Issue
- During an update we observed an error on startup and so decided to rollback from 5.X to a 4.X version. However, when we tried to restart services the system would not recover, hanging indefinitely. Further, the backup list became inaccessible. Eventually the matter resolved itself, but this was concerning and we want to know how it can be prevented?
Environment
- 2024 Quarterly Releases
Resolution
- Cloud stack service dependencies are defined in their respective LCP.json and ensure that services will start in the below sequence:
- database and search
- liferay
- backup and webserver
- These as well as health checks result in a self healing mechanism and hence shouldn’t be a cause of concern. You can check the kubernetes events in the service status logs for more details during deployment: https://learn.liferay.com/w/liferay-cloud/support-and-troubleshooting/troubleshooting/reading-liferay-cloud-service-logs#log-types
- It is also not recommended to update each service as there are dependencies between them in a particular release. It is recommended to group all service version changes as per the corresponding service changelogs here: https://help.liferay.com/hc/en-us/articles/29035668172429-08-01-2024-Service-Release-Updates
- Now in the case of a rollback, revert that particular build itself consisting of the group mentioned above.
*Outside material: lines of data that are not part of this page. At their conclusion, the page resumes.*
(* ===== verification/Startup.v ===== *)
(** * Starting the application

    What importing src/backend/main.py does before the first request:
    [load_dotenv()] completes the process environment from the [.env]
    file, then the routers are imported and construct the email service
    and the use cases from the environment as it is at that moment.  The
    theorems show which variables the application reads, that a variable
    of the process wins over the file, and that the file is read at all
    only because it is loaded before the routers are imported. *)

From S2P Require Import Prelude Runtime Domain EmailService ContactUseCase Routes App Handling.

(** The variables the application reads. *)
Definition variables : list string :=
  ["SMTP_HOST"; "SMTP_PORT"; "SMTP_USER"; "SMTP_PASSWORD"; "EMAIL_FROM"; "EMAIL_TO";
   "ALLOWED_ORIGINS"].

(** The variables without which the service sends nothing. *)
Definition credentials : list string := ["SMTP_USER"; "SMTP_PASSWORD"; "EMAIL_TO"].

Section environment.
Implicit Types (dotenv environ : gmap string string) (k : string).

Lemma load_dotenv_lookup dotenv environ k :
  App.load_dotenv dotenv environ !! k =
    match environ !! k with
    | Some v => Some v
    | None => dotenv !! k
    end.
Proof.
  unfold App.load_dotenv. destruct (environ !! k) as [v|] eqn:Hk.
  - by apply lookup_union_Some_l.
  - by rewrite lookup_union_r.
Qed.

(** Two environments that agree on the variables give the same application. *)
Lemma app_reads_variables environ1 environ2 :
  Forall (fun k => environ1 !! k = environ2 !! k) variables ->
  App.app environ1 = App.app environ2.
Proof.
  unfold variables. rewrite !Forall_cons. intros Hk. destruct_and!.
  unfold App.app, ContactRoute.contact_use_case, EmailService.__init__, App.origins,
    getenv_default, getenv.
  by repeat match goal with Heq : _ !! _ = _ |- _ => rewrite Heq; clear Heq end.
Qed.

Lemma app_email_service environ app :
  App.app environ = inr app ->
  EmailService.smtp_user (email_service app) = environ !! "SMTP_USER" /\
  EmailService.smtp_password (email_service app) = environ !! "SMTP_PASSWORD" /\
  EmailService.email_to (email_service app) = environ !! "EMAIL_TO".
Proof.
  unfold App.app, ContactRoute.contact_use_case, EmailService.__init__.
  destruct (py_int _); [done|]. by intros [= <-].
Qed.

(** [main_process_environment_wins]: a variable of the process wins
    over the [.env] file: when the process sets every variable the
    application reads, the file changes nothing, whatever it holds. *)
Theorem main_process_environment_wins dotenv environ :
  Forall (fun k => is_Some (environ !! k)) variables ->
  App.main dotenv environ = App.app environ.
Proof.
  intros Hset. unfold App.main. apply app_reads_variables.
  eapply Forall_impl; [exact Hset|]. intros k [v Hv]. by rewrite load_dotenv_lookup, Hv.
Qed.

(** C34 (main_loads_dotenv_first): the file is read because it is loaded
    before the routers are imported.  With the credentials in the file
    only, the application imported after [load_dotenv()] holds a
    configured service, while the routers imported on the bare process
    environment construct a service that skips every delivery. *)
Theorem main_loads_dotenv_first dotenv environ app :
  Forall (fun k => environ !! k = None /\ truthy (dotenv !! k) = true) credentials ->
  App.main dotenv environ = inr app ->
  EmailService.configured (email_service app) = true /\
  forall app', App.app environ = inr app' ->
               EmailService.configured (email_service app') = false.
Proof.
  unfold credentials. rewrite !Forall_cons.
  intros ([Hu Hu'] & [Hp Hp'] & [Ht Ht'] & _) Hmain.
  split.
  - apply app_email_service in Hmain as (Hu1 & Hp1 & Ht1). unfold EmailService.configured.
    rewrite Hu1, Hp1, Ht1, !load_dotenv_lookup, Hu, Hp, Ht. cbn. by rewrite Hu', Hp', Ht'.
  - intros app' (Hu1 & _)%app_email_service. unfold EmailService.configured.
    by rewrite Hu1, Hu.
Qed.
End environment.

(** ** The static directory *)
Section static.
Implicit Types (fs : gmap string App.fs_entry) (path : string).

Lemma makedirs_go_run paths fs :
  Forall (fun path => fs !! path <> Some App.File) paths ->
  exists fs', App.makedirs_go paths fs = inr fs' /\ fs ⊆ fs' /\
              Forall (fun path => fs' !! path = Some App.Dir) paths /\
              (forall path, path ∉ paths -> fs' !! path = fs !! path).
Proof.
  revert fs. induction paths as [|path rest IH]; intros fs; [by exists fs|].
  intros [Hpath Hrest]%Forall_cons. cbn [App.makedirs_go].
  destruct (fs !! path) as [[]|] eqn:Hfs; [|done|].
  - destruct (IH fs Hrest) as (fs' & -> & Hsub & Hdirs & Hframe). exists fs'.
    split_and!; [done..| |set_solver].
    constructor; [by eapply lookup_weaken|done].
  - destruct (IH (<[path := App.Dir]> fs)) as (fs' & -> & Hsub & Hdirs & Hframe).
    { eapply Forall_impl; [exact Hrest|]. intros p Hp.
      destruct (decide (p = path)) as [->|]; [by rewrite lookup_insert_eq|].
      by rewrite lookup_insert_ne. }
    exists fs'. split_and!; [done| | |].
    + etrans; [by apply insert_subseteq|done].
    + constructor; [|done]. eapply lookup_weaken; [|done]. by rewrite lookup_insert_eq.
    + intros p [Hp1 Hp2]%not_elem_of_cons. by rewrite Hframe, lookup_insert_ne.
Qed.

(** [mount_static_succeeds]: mounting the static directory cannot
    fail for want of the directory: unless a regular file stands where a
    directory is needed, the import creates what is missing, keeps every
    file and directory there was, and finds the directory it mounts. *)
Theorem mount_static_succeeds fs :
  fs !! "static" <> Some App.File -> fs !! "static/resumes" <> Some App.File ->
  exists fs',
    App.mount_static fs = inr fs' /\ fs ⊆ fs' /\
    fs' !! "static" = Some App.Dir /\ fs' !! "static/resumes" = Some App.Dir /\
    App.mount_static fs' = inr fs'.
Proof.
  intros Hs Hr. unfold App.mount_static, App.makedirs.
  change (App.prefixes "static/resumes") with ["static"; "static/resumes"].
  destruct (makedirs_go_run ["static"; "static/resumes"] fs)
    as (fs' & Hrun & Hsub & [Hs' [Hr' _]%Forall_cons]%Forall_cons & _);
    [by repeat constructor|].
  exists fs'. rewrite Hrun. unfold App.StaticFiles_init. rewrite decide_True by done.
  split_and!; [done..|].
  cbn [App.makedirs_go]. by rewrite Hs', Hr', decide_True.
Qed.

(** [mount_static_blocked]: a regular file named static stops the
    import; without the call of [makedirs] a missing directory would. *)
Theorem mount_static_blocked fs :
  fs !! "static" = Some App.File ->
  exists e, App.mount_static fs = inl e /\ exn_type_name e = "NotADirectoryError".
Proof.
  intros Hs. unfold App.mount_static, App.makedirs.
  change (App.prefixes "static/resumes") with ["static"; "static/resumes"].
  cbn [App.makedirs_go]. rewrite Hs. by eexists.
Qed.

Example static_files_needs_directory :
  App.StaticFiles_init "static" ∅ =
    inl (PyException "RuntimeError" "Directory 'static' does not exist").
Proof. reflexivity. Qed.
End static.

Lemma mount_static_succeeds_witness :
  exists fs',
    App.mount_static ({[ "static" := App.Dir ]}) = inr fs' /\
    ({[ "static" := App.Dir ]} : gmap string App.fs_entry) ⊆ fs' /\
    fs' !! "static" = Some App.Dir /\ fs' !! "static/resumes" = Some App.Dir /\
    App.mount_static fs' = inr fs'.
Proof. by apply (mount_static_succeeds {[ "static" := App.Dir ]}). Defined.

Lemma mount_static_blocked_witness :
  exists e, App.mount_static ({[ "static" := App.File ]}) = inl e /\
            exn_type_name e = "NotADirectoryError".
Proof. by apply (mount_static_blocked {[ "static" := App.File ]}). Defined.

(** ** The theorems at a process without variables and a complete file *)
Definition sample_dotenv : gmap string string :=
  list_to_map [("SMTP_USER", "owner@example.com"); ("SMTP_PASSWORD", "app-password");
               ("EMAIL_TO", "owner@example.com"); ("SMTP_PORT", "2525")].

Definition sample_environ : gmap string string :=
  list_to_map [("SMTP_HOST", "smtp.example.com"); ("SMTP_PORT", "587");
               ("SMTP_USER", "me@example.com"); ("SMTP_PASSWORD", "secret");
               ("EMAIL_FROM", "me@example.com"); ("EMAIL_TO", "me@example.com");
               ("ALLOWED_ORIGINS", "https://example.com")].

Lemma main_process_environment_wins_witness :
  App.main sample_dotenv sample_environ = App.app sample_environ.
Proof.
  apply (main_process_environment_wins sample_dotenv sample_environ).
  repeat constructor; by eexists.
Defined.

Lemma main_loads_dotenv_first_witness :
  exists app,
    App.main sample_dotenv ∅ = inr app /\
    EmailService.configured (email_service app) = true /\
    forall app', App.app ∅ = inr app' -> EmailService.configured (email_service app') = false.
Proof.
  eexists. split; [reflexivity|].
  apply (main_loads_dotenv_first sample_dotenv ∅); [|reflexivity].
  repeat constructor.
Defined.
- Please note too that we do not suggest to rollback to a 4.x version as a long term option, it should be used only to stabilize the current environment during an incident. It is recommended that both the cloud platform and DXP updates are tested in non-production with code and data similar to production as much as possible.
- Lastly, if you ever do need to rollback again let the engineer on the ticket know that the search volumes may need to be deleted as the environment can sometimes complain of the newer version of files when you start the older ES version.